Embodiments of the invention relate generally to integrated circuit packages and, more particularly, to adhesive placement within the integrated circuit package.
As integrated circuits become increasingly smaller and yield better operating performance, packaging technology for integrated circuit (IC) packaging has correspondingly evolved from leaded packaging to laminated-based ball grid array (BGA) packaging and eventually to chip scale packaging (CSP). Advancements in IC chip packaging technology are driven by ever-increasing needs for achieving better performance, greater miniaturization, and higher reliability. New packaging technology has to further provide for the possibilities of batch production for the purpose of large-scale manufacturing thereby allowing economy of scale.
A standard CSP manufacturing process typically begins by mounting a dielectric substrate or flex layer to a frame that stabilizes the substrate during the manufacturing process. An adhesive is dispensed in liquid form onto the surface of the dielectric substrate and the frame is spun rapidly to spread the liquid adhesive to a uniform thickness across the entire surface of the dielectric. Next, one or more dies are positioned active side down into the adhesive and the adhesive is cured. A plurality of re-distribution layers are then deposited onto the dielectric substrate and patterned to form a thin-film metal re-routing and interconnection system, with eight or more re-distribution layers being common. The re-distribution layers are typically formed from a benzocyclobutene (BCB) or polyimide material, for example, and applied via a spin-on or lamination application process. The electrical connection between the laminate re-distribution layers and the die(s) form an input/output (I/O) system to and from the die(s).

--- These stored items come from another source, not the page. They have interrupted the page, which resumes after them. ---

(** [str.isspace] of one character. The list is the whole of Unicode's. *)
Definition isspace (c : N) : bool :=
  ((9 <=? c) && (c <=? 13)) || ((28 <=? c) && (c <=? 32))
  || (c =? 133) || (c =? 160) || (c =? 5760)
  || ((8192 <=? c) && (c <=? 8202))
  || (c =? 8232) || (c =? 8233) || (c =? 8239) || (c =? 8287) || (c =? 12288).

Definition ascii_digit (c : N) : bool := (48 <=? c) && (c <=? 57).

Section WithRuntime.
Context {RT : Runtime}.

(** [str.isdigit] of one character. *)
Definition isdigit (c : N) : bool :=
  if isascii c then ascii_digit c else unicode_isdigit c.

(** The decimal value of a character, [None] when it has none. *)
Definition decimal (c : N) : option N :=
  if isascii c then (if ascii_digit c then Some (c - 48) else None)
  else unicode_decimal c.

Definition isdecimal (c : N) : bool :=
  match decimal c with Some _ => true | None => false end.

Definition upper_char (c : N) : pystr :=
  if isascii c then [if (97 <=? c) && (c <=? 122) then c - 32 else c]
  else unicode_upper c.

(** [s.upper()] *)
Definition upper (s : pystr) : pystr := flat_map upper_char s.

Fixpoint lower_from (before : pystr) (s : pystr) : pystr :=
  match s with
  | [] => []
  | c :: after =>
      (if isascii c then [if (65 <=? c) && (c <=? 90) then c + 32 else c]
       else unicode_lower before c after)
      ++ lower_from (before ++ [c]) after
  end.

(** [s.lower()] *)
Definition lower (s : pystr) : pystr := lower_from [] s.

End WithRuntime.

Fixpoint lstrip (s : pystr) : pystr :=
  match s with
  | c :: t => if isspace c then lstrip t else s
  | [] => []
  end.

(** [s.strip()] *)
Definition strip (s : pystr) : pystr := rev (lstrip (rev (lstrip s))).

Fixpoint str_eqb (a b : pystr) : bool :=
  match a, b with
  | [], [] => true
  | x :: a', y :: b' => (x =? y) && str_eqb a' b'
  | _, _ => false
  end.

Fixpoint startswith (sub s : pystr) : bool :=
  match sub, s with
  | [], _ => true
  | x :: sub', y :: s' => (x =? y) && startswith sub' s'
  | _ :: _, [] => false
  end.

(** [sub in s] *)
Fixpoint contains (sub s : pystr) : bool :=
  startswith sub s ||
  match s with
  | [] => false
  | _ :: t => contains sub t
  end.

(** [s.split(sep)] for a separator of one character. *)
Fixpoint split (sep : N) (s : pystr) : list pystr :=
  match s with
  | [] => [[]]
  | c :: t =>
      if c =? sep then [] :: split sep t
      else match split sep t with
           | w :: ws => (c :: w) :: ws
           | [] => [[c]]
           end
  end.

(** [sep.join(parts)] *)
Fixpoint join (sep : pystr) (parts : list pystr) : pystr :=
  match parts with
  | [] => []
  | [p] => p
  | p :: rest => p ++ sep ++ join sep rest
  end.

(** [str(n)] of an [int], as an f-string prints it. *)
Definition str_of_int (z : Z) : pystr :=
  py (NilEmpty.string_of_int (Z.to_int z)).

Section WithRuntime.
Context {RT : Runtime}.

Fixpoint digits_value (acc : N) (s : pystr) : option N :=
  match s with
  | [] => Some acc
  | c :: t =>
      match decimal c with
      | Some d => digits_value (10 * acc + d) t
      | None => None
      end
  end.

(** [int(s)] for a string [s] made of digit characters only, which is
    what the program passes to it (no sign, no underscore, no white space:
    no character that [str.isdigit] or [\d] accepts is one). [None] is
    the ValueError of CPython: on the empty string, on a character that
    is no decimal digit, and on more digits than the interpreter's limit. *)
Definition py_int (s : pystr) : option Z :=
  match s with
  | [] => None
  | _ =>
      if (0 <? int_max_str_digits)%nat && (int_max_str_digits <? length s)%nat
      then None
      else Z.of_N <$> digits_value 0 s
  end.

Advancements in IC packaging requirements pose challenges to the existing embedded chip build-up process. As IC packages become thinner, the adhesive layer may cause the IC package to warp or otherwise become distorted as a result of uneven stress distributions on the top and bottom surfaces of the dielectric layer. Further, in order to manufacture smaller and more complex multi-chip IC packages, dies must be positioned more closely together and with great precision on the dielectric. However, the adhesive layer that couples the dies to the dielectric can make precise alignment of closely spaced dies difficult. For example, when two or more dies are positioned in close proximity to one another on the dielectric, the dies have a tendency to “swim” or move out of the desired position during the adhesive curing process. In addition to merely moving out of the desired position, closely spaced dies may be attracted to one another while the adhesive is curing, a phenomenon that may cause the undesired result of dies touching or becoming stuck to one another in the final chip package.
Accordingly, there is a need for a method of chip package fabrication that minimizes the warpage and distortion that can be caused by the adhesive layer and that allows for closer die spacing and precise die alignment in the IC package. There is a further need for the fabrication method to be readily incorporated into an assembly process, minimize processing time, and provide for a low cost assembly.